REVIEW: Spycatcher, by Peter Wright

A few weeks ago, I found a copy of Spycatcher in a charity shop, and decided I should have a read.

Spycatcher, “The Candid Autobiography of a Senior Intelligence Officer”, is one of those things that I remember from my youth as a cultural event. I was young at the time. It was the mid-Eighties, the Cold War still in full swing, my parents were active in the Peace Campaign and CND, I had yet to discover rock music (and 80s pop was abhorrent to me). Spycatcher was a thing that was on the news for what seemed like a very long time as the UK Government tried to ban its publication and sale in this country. I don’t recall whether it was the people or the technical information that was supposedly the problem (I was too young and not paying much attention).

[As an aside: I always love when a second-hand book has a dedication or note indicating it was a gift: my copy says “J__, Hope you find this interesting! A__.” (J being a ‘boy’ name and A being a ‘girl’ name, at least as commonly assigned.) I’ve no idea who these people were, or why J would find it interesting, or in what context, but it conjures stories in my mind.]

Anyway, to the actual book. The author is Peter Wright (sub-caption, “Former Assistant Director of MI5”) and the big deal is that he identifies whom he believes to have been the “Fifth Man” inside the British intelligence agencies along with Burgess, McClean, Philby and Blunt.

Wright’s background was in electronics and technology, and he discusses early on a whole bunch of the innovations in surveillance that he and his colleagues started using in the 1950s especially (he was recruited in the aftermath of World War 2 through family connections as MI5 sought to expand its in-house technical expertise). As seems to be a common factor with ex-military/espionage authors, the writer focusses on a message of, “If they’d only listened to me, everything would have worked out MUCH better, but nobody took any notice until it went wrong/they appointed my friend/they appointed the wrong person and sidelined me further.”
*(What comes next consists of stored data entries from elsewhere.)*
(** The index of a copied byte is the cell of its stream position. *)
Lemma chunk_index_cell r off n k :
  wf r -> 0 <= n <= capacity r -> Z.of_nat k < n ->
  chunk_index r off n k = Z.to_nat ((off + Z.of_nat k) mod capacity r).
Proof.
  intros Hwf Hn Hk. destruct (capacity_pos r Hwf) as [Hp _].
  unfold chunk_index. rewrite land_capacity by done. f_equal.
  pose proof (Z.mod_pos_bound off (capacity r) Hp).
  rewrite <- Zplus_mod_idemp_l. set (start := off mod capacity r) in *.
  bcase; [symmetry; apply Z.mod_small; lia|].
  replace (start + Z.of_nat k)
    with (Z.of_nat k - Z.min n (capacity r - start) + 1 * capacity r) by lia.
  rewrite Z_mod_plus_full, Z.mod_small; lia.
Qed.

(** Cells less than [capacity] apart are distinct. *)
Lemma cell_insert r x y b :
  wf r -> x - capacity r < y < x + capacity r ->
  cell (r <| buf := <[Z.to_nat (x mod capacity r) := b]> (buf r) |>) y
  = if y =? x then b else cell r y.
Proof.
  intros Hwf Hxy. destruct (capacity_pos r Hwf) as [Hp _]. unfold cell. rsimpl.
  pose proof (Z.mod_pos_bound x _ Hp). pose proof (Z.mod_pos_bound y _ Hp).
  pose proof (wf_buf r Hwf) as Hb. unfold zlen in Hb.
  bcase.
  - subst y. apply list_lookup_total_insert_eq. lia.
  - apply list_lookup_total_insert_ne. intros E.
    assert (x mod capacity r = y mod capacity r) as E2 by lia.
    assert ((x - y) mod capacity r = 0) as E3.
    { rewrite Zminus_mod, E2, Z.sub_diag. done. }
    apply Z.mod_divide in E3; [|lia]. destruct E3 as [q Hq].
    assert (q = 0) by nia. lia.
Qed.

Lemma inv_init cap : cap <= 2 ^ 63 -> inv (init cap).
Proof.
  intros Hc. destruct (new_spec cap Hc) as (Hwf & _). destruct (capacity_pos _ Hwf).
  constructor; unfold prod_inv, cons_inv; cbn [init ring prod cons_ sent rcvd]; try done;
    try apply Hwf; rewrite ?zlen_nil; lia.
Qed.

Section Preservation.

Context (s : sys) (H : inv s).

Let Hwf := inv_wf s H.

Lemma cell_written x b y :
  zlen (rcvd s) <= y < x -> x < zlen (rcvd s) + capacity (ring s) ->
  cell ((ring s) <| buf := <[Z.to_nat (x mod capacity (ring s)) := b]> (buf (ring s)) |>) y
  = cell (ring s) y.
Proof. intros Hy Hx. rewrite cell_insert by (done || lia). bcase; [lia|done]. Qed.

Lemma inv_write_begin data n :
  prod s = PIdle ->
  n = Z.min (zlen data) (capacity (ring s) - available_read (ring s)) ->
  inv (s <| prod := PCopy (head (ring s)) data n 0 |>).
Proof.
  intros Hp Hn. constructor; rsimpl; try apply H. unfold prod_inv. rsimpl.
  rewrite inv_available in Hn by done. pose proof (zlen_nonneg data).
  pose proof (inv_used s H). split_and!; (done || lia).
Qed.

Lemma inv_write_byte h data n k b :
  prod s = PCopy h data n k -> Z.of_nat k < n -> data !! k = Some b ->
  inv (s <| ring := (ring s) <| buf :=
                      <[chunk_index (ring s) h n k := b]> (buf (ring s)) |> |>
         <| prod := PCopy h data n (S k) |>).
Proof.
  intros Hp Hk Hb. pose proof (inv_prod s H) as Hi. unfold prod_inv in Hi. rewrite Hp in Hi.
  destruct Hi as (-> & Hn & Hroom & Hc). pose proof (inv_used s H) as Hu.
  rewrite chunk_index_cell by (done || lia).
  replace ((head (ring s) + Z.of_nat k) mod capacity (ring s))
    with ((zlen (sent s) + Z.of_nat k) mod capacity (ring s)).
  2: { rewrite (inv_head s H), <- Zplus_mod_idemp_l, <- (wrap_capacity _ Hwf (zlen (sent s))).
       by rewrite Zplus_mod_idemp_l. }
  constructor; rsimpl; try apply H.
  - unfold zlen. rewrite length_insert. apply H.
  - intros i Hi. rewrite cell_written by lia. by apply H.
  - unfold prod_inv. rsimpl. split_and!; try done; try lia.
    intros i Hi. destruct (Nat.eq_dec i k) as [->|].
    + rewrite cell_insert, Z.eqb_refl by (done || destruct (capacity_pos _ Hwf); lia).
      symmetry. by apply list_lookup_total_correct.
    + rewrite cell_written by lia. apply Hc. lia.
Qed.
The meat of the book, however, is the suspicion of a mole inside MI5, and the intelligence and detective work that leads to his conclusion about that person’s identity. The book is not well written, and could easily have done with better work from an editor. That said, there is the makings of a pretty decent spy thriller novel here, had the book been written that way. It isn’t – it’s written as non-fiction, and an autobiography. As a storyteller, this frustrates me because I can clearly see how to make a much better book out of this. None of it needs to be fictionalised, but some of the fat could be trimmed, the language tightened, details irrelevant to the main narrative or subplots left out, and so on.

The worst part, though, is that to sell the book, the blurb gives away the identity of the mole (or rather, the person whom Wright concludes must be the enemy spy). As soon as you’ve got that, there’s no tension, no mystery and no excitement to the narrative. I spent the whole book thinking, “Get to the showdown already! we know who the culprit is!” Some stories can get away with showing the murder at the beginning (the Columbo TV series, for instance, generally shows who and how, and then introduces the eponymous detective and we watch him scrabble about trying to figure it out) but this story needs the mystery element. It needs the dawning realisation of how big the opposition is, until the reader, with the hero, is forced to the right conclusion. Given such a treatment, Spycatcher would have had a classic story arc, as outlined in various “how to write” books going back to Aristotle.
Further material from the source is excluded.